Audio By Carbonatix
The former Majority Leader has expressed concerns over what he describes as the commercialisation of the NPP's internal structures, stating that the party has been turned into a “money-making machine.”
Speaking on the findings of a fact-finding report on the party’s electoral performance in the Ashanti Region, Osei Kyei-Mensah-Bonsu noted that party members and supporters had raised concerns about the increasing monetisation of NPP’s internal elections.
“Observations coming from all the constituencies in Ashanti, 47 of them, and the people who were sent out interviewed-not only party officers (card-bearing party officers) but they went out there and spoke to supporters, sympathisers of the party and almost everybody that they spoke to with one voice indicated that we need to have a second look at the delegate system in the party," he said on JoyFM Top Story on Wednesday, February 26.

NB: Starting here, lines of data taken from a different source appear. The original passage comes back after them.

Inductive WireStatus :=
  | SUCCESS | EMPTY_INPUT | WRONG_VERSION | INVALID_TYPE | INVALID_FLAGS | SHORT_HEADER
  | INVALID_HEADER_LENGTH | INVALID_TOTAL_LENGTH | INVALID_FIELD_LENGTH | INVALID_TIMESTAMP
  | STRING_TOO_LONG | DATAGRAM_TOO_LARGE.

Record DecodedRecord := mkDecoded {
  _version : WireVersion;
  _ddata : MonitorData;
  _dchanged_at : option MonitorTimestamp
}.
Record EncodeResult := mkEncode { _estatus : WireStatus; _bytes : bytes }.
Record DecodeResult := mkDecode { _dstatus : WireStatus; _drecord : option DecodedRecord }.

Record V2Header := mkV2Header {
  _type : WireValueType;
  _flags : Z;
  _total_length : Z;
  _header_length : Z;
  _hkey : MonitorKey;
  _seconds : Z;
  _nanoseconds : Z;
  _description_length : Z;
  _value_length : Z
}.
Record V2HeaderResult := mkHeaderResult { _hstatus : WireStatus; _header : option V2Header }.

Record TimestampParts := mkParts { _tseconds : Z; _tnanoseconds : Z }.

Definition make_encode_error (status : WireStatus) : EncodeResult := mkEncode status [].
Definition make_decode_error (status : WireStatus) : DecodeResult := mkDecode status None.
Definition make_v2_header_error (status : WireStatus) : V2HeaderResult :=
  mkHeaderResult status None.

(** ** Integers in network byte order *)

Definition put_u16 (out : bytes) (off : nat) (value : Z) : option bytes :=
  out ← vec_store out off (Z.land (Z.shiftr value 8) 255);
  vec_store out (off + 1) (Z.land value 255).

Definition get_u16 (inp : bytes) (off : nat) : option Z :=
  b0 ← inp !! off; b1 ← inp !! (off + 1)%nat;
  Some (u16 (Z.lor (Z.shiftl b0 8) b1)).

Definition put_u32 (out : bytes) (off : nat) (value : Z) : option bytes :=
  out ← vec_store out off (Z.land (Z.shiftr value 24) 255);
  out ← vec_store out (off + 1) (Z.land (Z.shiftr value 16) 255);
  out ← vec_store out (off + 2) (Z.land (Z.shiftr value 8) 255);
  vec_store out (off + 3) (Z.land value 255).

Definition get_u32 (inp : bytes) (off : nat) : option Z :=
  b0 ← inp !! off; b1 ← inp !! (off + 1)%nat;
  b2 ← inp !! (off + 2)%nat; b3 ← inp !! (off + 3)%nat;
  Some (Z.lor (Z.lor (Z.lor (Z.shiftl b0 24) (Z.shiftl b1 16)) (Z.shiftl b2 8)) b3).

Definition put_u64 (out : bytes) (off : nat) (value : Z) : option bytes :=
  out ← vec_store out off (Z.land (Z.shiftr value 56) 255);
  out ← vec_store out (off + 1) (Z.land (Z.shiftr value 48) 255);
  out ← vec_store out (off + 2) (Z.land (Z.shiftr value 40) 255);
  out ← vec_store out (off + 3) (Z.land (Z.shiftr value 32) 255);
  out ← vec_store out (off + 4) (Z.land (Z.shiftr value 24) 255);
  out ← vec_store out (off + 5) (Z.land (Z.shiftr value 16) 255);
  out ← vec_store out (off + 6) (Z.land (Z.shiftr value 8) 255);
  vec_store out (off + 7) (Z.land value 255).

Definition get_u64 (inp : bytes) (off : nat) : option Z :=
  b0 ← inp !! off; b1 ← inp !! (off + 1)%nat;
  b2 ← inp !! (off + 2)%nat; b3 ← inp !! (off + 3)%nat;
  b4 ← inp !! (off + 4)%nat; b5 ← inp !! (off + 5)%nat;
  b6 ← inp !! (off + 6)%nat; b7 ← inp !! (off + 7)%nat;
  Some (Z.lor (Z.lor (Z.lor (Z.lor (Z.lor (Z.lor (Z.lor
    (Z.shiftl b0 56) (Z.shiftl b1 48)) (Z.shiftl b2 40)) (Z.shiftl b3 32))
    (Z.shiftl b4 24)) (Z.shiftl b5 16)) (Z.shiftl b6 8)) b7).

(** [static_cast<std::uint64_t>(value)] reduces modulo 2^64. *)
Definition put_i64_twos_complement (out : bytes) (off : nat) (value : Z) : option bytes :=
  put_u64 out off (u64 value).

Definition get_i64_twos_complement (inp : bytes) (off : nat) : option Z :=
  bits ← get_u64 inp off;
  let sign_bit := Z.shiftl 1 63 in
  if Z.land bits sign_bit =? 0 then Some bits
  else
    let magnitude := u64 (u64 (Z.lnot bits) + 1) in
    if magnitude =? sign_bit then Some INT64_MIN else Some (- magnitude).

Definition is_valid_nanoseconds (nanoseconds : Z) : bool := nanoseconds <? 1000000000.

(** ** Timestamps *)

(** C++ [/] and [%] truncate toward zero: [Z.quot] and [Z.rem]. *)
Definition split_timestamp (timestamp : MonitorTimestamp) : TimestampParts :=
  let total_nanoseconds := timestamp in
  let seconds := Z.quot total_nanoseconds NANOSECONDS_PER_SECOND in
  let nanoseconds := Z.rem total_nanoseconds NANOSECONDS_PER_SECOND in
  if nanoseconds <? 0
  then mkParts (seconds - 1) (u32 (nanoseconds + NANOSECONDS_PER_SECOND))
  else mkParts seconds (u32 nanoseconds).

Definition timestamp_parts_less (lhs rhs : TimestampParts) : bool :=
  (_tseconds lhs <? _tseconds rhs)
  || ((_tseconds lhs =? _tseconds rhs) && (_tnanoseconds lhs <? _tnanoseconds rhs)).

(** The outer [option] is signed overflow, the inner one [std::nullopt]. *)
Definition join_timestamp (seconds nanoseconds : Z) : option (option MonitorTimestamp) :=
  if negb (is_valid_nanoseconds nanoseconds) then Some None else
  let input := mkParts seconds nanoseconds in
  let minimum := split_timestamp INT64_MIN in
  let maximum := split_timestamp INT64_MAX in
  if timestamp_parts_less input minimum || timestamp_parts_less maximum input
  then Some None else
  total ← (if seconds =? _tseconds minimum
           then i64_add INT64_MIN (u32 (nanoseconds - _tnanoseconds minimum))
           else p ← i64_mul seconds NANOSECONDS_PER_SECOND; i64_add p nanoseconds);
  Some (Some total).

(** ** V1 *)

Definition write_v1_header (buf : bytes) (type : WireValueType) (key : MonitorKey)
    : option bytes :=
  buf ← vec_store buf V1_VERSION_OFFSET (version_code V1);
  buf ← vec_store buf V1_TYPE_OFFSET (type_code type);
  buf ← put_u32 buf V1_MID_OFFSET (_mid key);
  buf ← put_u32 buf V1_FID_OFFSET (_fid key);
  buf ← put_u32 buf V1_EID_OFFSET (_eid key);
  put_u32 buf V1_LEVEL_OFFSET (_level key).

Definition read_v1_key (data : bytes) : option MonitorKey :=
  mid ← get_u32 data V1_MID_OFFSET;
  level ← get_u32 data V1_LEVEL_OFFSET;
  fid ← get_u32 data V1_FID_OFFSET;
  eid ← get_u32 data V1_EID_OFFSET;
  Some (mkKey mid level fid eid).

Definition encode_v1 (record : StoredRecord) : option EncodeResult :=
  match get_if_numeric (_mvalue (_data record)) with
  | Some numeric =>
      let buf := replicate (Z.to_nat V1_NUMERIC_DATAGRAM_SIZE) 0 in
      buf ← write_v1_header buf NUMERIC (_key (_data record));
      buf ← put_u32 buf V1_VALUE_OFFSET (_value numeric);
      buf ← put_u32 buf V1_STATE_OFFSET (_state numeric);
      Some (mkEncode SUCCESS buf)
  | None =>
      match get_if_string (_mvalue (_data record)) with
      | None => Some (make_encode_error INVALID_TYPE)
      | Some string_value =>
          (* [find_byte] is [size()] when [find] returns [npos] *)
          let content_size := Z.of_nat (find_byte 0 string_value) in
          if V1_MAX_STRING_CONTENT_SIZE <? content_size
          then Some (make_encode_error STRING_TOO_LONG)
          else
            let buf := replicate (Z.to_nat (V1_HEADER_SIZE + content_size + 1)) 0 in
            buf ← write_v1_header buf STRING (_key (_data record));
            content ← read_range string_value 0 (Z.to_nat content_size);
            buf ← copy_into buf (Z.to_nat V1_HEADER_SIZE) content;
            buf ← vec_store buf (Z.to_nat (V1_HEADER_SIZE + content_size)) 0;
            Some (mkEncode SUCCESS buf)
      end
  end.

Definition decode_v1 (input : option bytes) : option DecodeResult :=
  match input with
  | None => Some (make_decode_error EMPTY_INPUT)
  | Some data =>
  let size := ♯data in
  if size =? 0 then Some (make_decode_error EMPTY_INPUT) else
  version ← data !! V1_VERSION_OFFSET;
  if negb (version =? version_code V1) then Some (make_decode_error WRONG_VERSION) else
  if size <? V1_HEADER_SIZE then Some (make_decode_error SHORT_HEADER) else
  if V1_MAX_DATAGRAM_SIZE <? size then Some (make_decode_error DATAGRAM_TOO_LARGE) else
  raw_type ← data !! V1_TYPE_OFFSET;
  if negb (raw_type =? type_code NUMERIC) && negb (raw_type =? type_code STRING)
  then Some (make_decode_error INVALID_TYPE) else
  key ← read_v1_key data;
  if raw_type =? type_code NUMERIC then
    if size <? V1_NUMERIC_DATAGRAM_SIZE then Some (make_decode_error INVALID_FIELD_LENGTH)
    else
      value ← get_u32 data V1_VALUE_OFFSET;
      state ← get_u32 data V1_STATE_OFFSET;
      Some (mkDecode SUCCESS
        (Some (mkDecoded V1 (mkData key [] (VNumeric (mkNumeric value state))) None)))
  else
    payload ← read_range data (Z.to_nat V1_HEADER_SIZE) (Z.to_nat (size - V1_HEADER_SIZE));
    let content_size := Z.of_nat (find_byte 0 payload) in
    if V1_MAX_STRING_CONTENT_SIZE <? content_size
    then Some (make_decode_error STRING_TOO_LONG)
    else
      value ← read_range payload 0 (Z.to_nat content_size);
      Some (mkDecode SUCCESS (Some (mkDecoded V1 (mkData key [] (VString value)) None)))
  end.

(** ** V2 *)

(** [Detail::write_v2_header] mutates the datagram and returns a status. *)
Definition write_v2_header (datagram : bytes) (record : StoredRecord)
    (type : WireValueType) (value_length : Z) : option (WireStatus * bytes) :=
  let description_length := ♯(_description (_data record)) in
  if (65535 <? description_length) || (65535 <? value_length)
  then Some (INVALID_FIELD_LENGTH, datagram) else
  let total_length := V2_HEADER_SIZE + description_length + value_length in
  if V2_MAX_DATAGRAM_SIZE <? total_length then Some (DATAGRAM_TOO_LARGE, datagram) else
  if negb (♯datagram =? total_length) then Some (INVALID_TOTAL_LENGTH, datagram) else
  let raw_type := type_code type in
  if negb (raw_type =? type_code NUMERIC) && negb (raw_type =? type_code STRING)
  then Some (INVALID_TYPE, datagram) else
  let timestamp := split_timestamp (_changed_at record) in
  if negb (is_valid_nanoseconds (_tnanoseconds timestamp))
  then Some (INVALID_TIMESTAMP, datagram) else
  let key := _key (_data record) in
  d ← vec_store datagram V2_VERSION_OFFSET (version_code V2);
  d ← vec_store d V2_TYPE_OFFSET raw_type;
  d ← put_u16 d V2_FLAGS_OFFSET V2_CURRENT_FLAGS;
  d ← put_u16 d V2_TOTAL_LENGTH_OFFSET (u16 total_length);
  d ← put_u16 d V2_HEADER_LENGTH_OFFSET (u16 V2_HEADER_SIZE);
  d ← put_u32 d V2_MID_OFFSET (_mid key);
  d ← put_u32 d V2_LEVEL_OFFSET (_level key);
  d ← put_u32 d V2_FID_OFFSET (_fid key);
  d ← put_u32 d V2_EID_OFFSET (_eid key);
  d ← put_i64_twos_complement d V2_SECONDS_OFFSET (_tseconds timestamp);
  d ← put_u32 d V2_NANOSECONDS_OFFSET (_tnanoseconds timestamp);
  d ← put_u16 d V2_DESCRIPTION_LENGTH_OFFSET (u16 description_length);
  d ← put_u16 d V2_VALUE_LENGTH_OFFSET (u16 value_length);
  Some (SUCCESS, d).

Definition read_v2_header (input : option bytes) : option V2HeaderResult :=
  match input with
  | None => Some (make_v2_header_error EMPTY_INPUT)
  | Some data =>
  let size := ♯data in
  if size =? 0 then Some (make_v2_header_error EMPTY_INPUT) else
  version ← data !! V2_VERSION_OFFSET;
  if negb (version =? version_code V2) then Some (make_v2_header_error WRONG_VERSION) else
  if size <? V2_HEADER_SIZE then Some (make_v2_header_error SHORT_HEADER) else
  if V2_MAX_DATAGRAM_SIZE <? size then Some (make_v2_header_error DATAGRAM_TOO_LARGE) else
  raw_type ← data !! V2_TYPE_OFFSET;
  if negb (raw_type =? type_code NUMERIC) && negb (raw_type =? type_code STRING)
  then Some (make_v2_header_error INVALID_TYPE) else
  flags ← get_u16 data V2_FLAGS_OFFSET;
  if negb (flags =? V2_CURRENT_FLAGS) then Some (make_v2_header_error INVALID_FLAGS) else
  total_length ← get_u16 data V2_TOTAL_LENGTH_OFFSET;
  header_length ← get_u16 data V2_HEADER_LENGTH_OFFSET;
  if negb (header_length =? V2_HEADER_SIZE)
  then Some (make_v2_header_error INVALID_HEADER_LENGTH) else
  if V2_MAX_DATAGRAM_SIZE <? total_length
  then Some (make_v2_header_error DATAGRAM_TOO_LARGE) else
  if (total_length <? V2_HEADER_SIZE) || negb (total_length =? size)
  then Some (make_v2_header_error INVALID_TOTAL_LENGTH) else
  nanoseconds ← get_u32 data V2_NANOSECONDS_OFFSET;
  if negb (is_valid_nanoseconds nanoseconds)
  then Some (make_v2_header_error INVALID_TIMESTAMP) else
  description_length ← get_u16 data V2_DESCRIPTION_LENGTH_OFFSET;
  value_length ← get_u16 data V2_VALUE_LENGTH_OFFSET;
  let declared_payload_length := description_length + value_length in
  let actual_payload_length := size - V2_HEADER_SIZE in
  if negb (declared_payload_length =? actual_payload_length)
  then Some (make_v2_header_error INVALID_FIELD_LENGTH) else
  mid ← get_u32 data V2_MID_OFFSET;
  level ← get_u32 data V2_LEVEL_OFFSET;
  fid ← get_u32 data V2_FID_OFFSET;
  eid ← get_u32 data V2_EID_OFFSET;
  seconds ← get_i64_twos_complement data V2_SECONDS_OFFSET;
  Some (mkHeaderResult SUCCESS (Some (mkV2Header (type_of_code raw_type) flags total_length
    header_length (mkKey mid level fid eid) seconds nanoseconds
    description_length value_length)))
  end.

Definition encode_v2 (record : StoredRecord) : option EncodeResult :=
  let value := _mvalue (_data record) in
  let shape :=
    match get_if_numeric value, get_if_string value with
    | Some _, _ => Some (NUMERIC, V2_NUMERIC_PAYLOAD_SIZE)
    | None, Some s => Some (STRING, ♯s)
    | None, None => None
    end in
  match shape with
  | None => Some (make_encode_error INVALID_TYPE)
  | Some (type, value_length) =>
  let description := _description (_data record) in
  let description_length := ♯description in
  if V2_MAX_DATAGRAM_SIZE - V2_HEADER_SIZE <? description_length
  then Some (make_encode_error DATAGRAM_TOO_LARGE) else
  let available_value_length := V2_MAX_DATAGRAM_SIZE - V2_HEADER_SIZE - description_length in
  if available_value_length <? value_length
  then Some (make_encode_error DATAGRAM_TOO_LARGE) else
  let total_length := V2_HEADER_SIZE + description_length + value_length in
  let buf := replicate (Z.to_nat total_length) 0 in
  '(header_status, buf) ← write_v2_header buf record type value_length;
  match header_status with
  | SUCCESS =>
      buf ← (if negb (description_length =? 0)
             then copy_into buf (Z.to_nat V2_HEADER_SIZE) description else Some buf);
      let payload := Z.to_nat (V2_HEADER_SIZE + description_length) in
      buf ← match get_if_numeric value with
            | Some numeric =>
                buf ← put_u32 buf (payload + V2_NUMERIC_VALUE_OFFSET) (_value numeric);
                put_u32 buf (payload + V2_NUMERIC_STATE_OFFSET) (_state numeric)
            | None =>
                if negb (value_length =? 0) then
                  match get_if_string value with
                  | Some s => copy_into buf payload s
                  | None => None
                  end
                else Some buf
            end;
      Some (mkEncode SUCCESS buf)
  | _ => Some (make_encode_error header_status)
  end
  end.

According to him, the current delegate system, which determines the selection of party executives and candidates, has been heavily influenced by money, leading to voter apathy and division within the party.
“The process has become overly monetised, and that has already led to apathy in the party. It needs a complete overhaul,” he stated.
He suggested that one of the key recommendations from the report was to expand voting rights to all registered NPP members instead of limiting the decision-making process to a select group of delegates.
“Some of them say that we should go further downstream and enable all NPP members to be part of the voting system in the party whether at the polling station level, area, constituency, regional or national.
"We should open it to everybody. It includes the parliamentary candidates and also the presidential candidates,” he explained.
Reflecting on the evolution of the delegate system, he noted that it initially involved offering basic incentives such as food and transportation allowances.
However, he lamented that it has now escalated into a full-blown vote-buying culture that undermines the party’s integrity.
"People think that what we are doing now is not serving the interest of the party, it’s causing divisions, it’s causing polarisation and people are taking undue advantage, turning the party structures into a money-making machine which is not good for the image of the party," he said.
His comment comes in the wake of a fact-finding report led by him which outlined the key factors behind the NPP’s electoral loss, particularly in its stronghold, the Ashanti Region.
The report identified multiple factors that contributed to the party’s poor performance, notably the leadership style of former President Nana Akufo-Addo, which was widely perceived as rigid, overly centralised, and dominated by close family members.
Concerns were also raised about the mode of selecting the party’s presidential, parliamentary, national, and regional executives.